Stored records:
Segment Open

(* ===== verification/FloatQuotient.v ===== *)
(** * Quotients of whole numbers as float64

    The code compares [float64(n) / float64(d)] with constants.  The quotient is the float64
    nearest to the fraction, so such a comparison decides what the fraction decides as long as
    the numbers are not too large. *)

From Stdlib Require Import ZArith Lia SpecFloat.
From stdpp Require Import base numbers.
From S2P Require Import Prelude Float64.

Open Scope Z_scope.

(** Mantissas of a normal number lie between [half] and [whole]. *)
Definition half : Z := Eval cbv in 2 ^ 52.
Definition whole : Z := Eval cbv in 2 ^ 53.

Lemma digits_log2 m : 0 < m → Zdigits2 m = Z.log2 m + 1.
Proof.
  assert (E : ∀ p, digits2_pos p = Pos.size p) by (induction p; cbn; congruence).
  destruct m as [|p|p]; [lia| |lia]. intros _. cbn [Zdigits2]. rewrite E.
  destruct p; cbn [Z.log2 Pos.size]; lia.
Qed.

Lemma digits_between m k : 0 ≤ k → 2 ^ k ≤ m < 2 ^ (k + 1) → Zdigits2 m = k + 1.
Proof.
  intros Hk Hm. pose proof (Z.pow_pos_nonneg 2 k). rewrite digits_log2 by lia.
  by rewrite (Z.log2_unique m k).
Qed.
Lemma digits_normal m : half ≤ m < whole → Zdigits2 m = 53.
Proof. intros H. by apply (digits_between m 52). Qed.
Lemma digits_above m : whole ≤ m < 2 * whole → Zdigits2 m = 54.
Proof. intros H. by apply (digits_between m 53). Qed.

Segment Closed

• _Goal of the exercise_:
For each line in the data above that contains the string "whole", extract the line.

• _Response below_:
(** * Quotients of whole numbers as float64
(** Mantissas of a normal number lie between [half] and [whole]. *)
Definition whole : Z := Eval cbv in 2 ^ 53.
Lemma digits_normal m : half ≤ m < whole → Zdigits2 m = 53.
Lemma digits_above m : whole ≤ m < 2 * whole → Zdigits2 m = 54.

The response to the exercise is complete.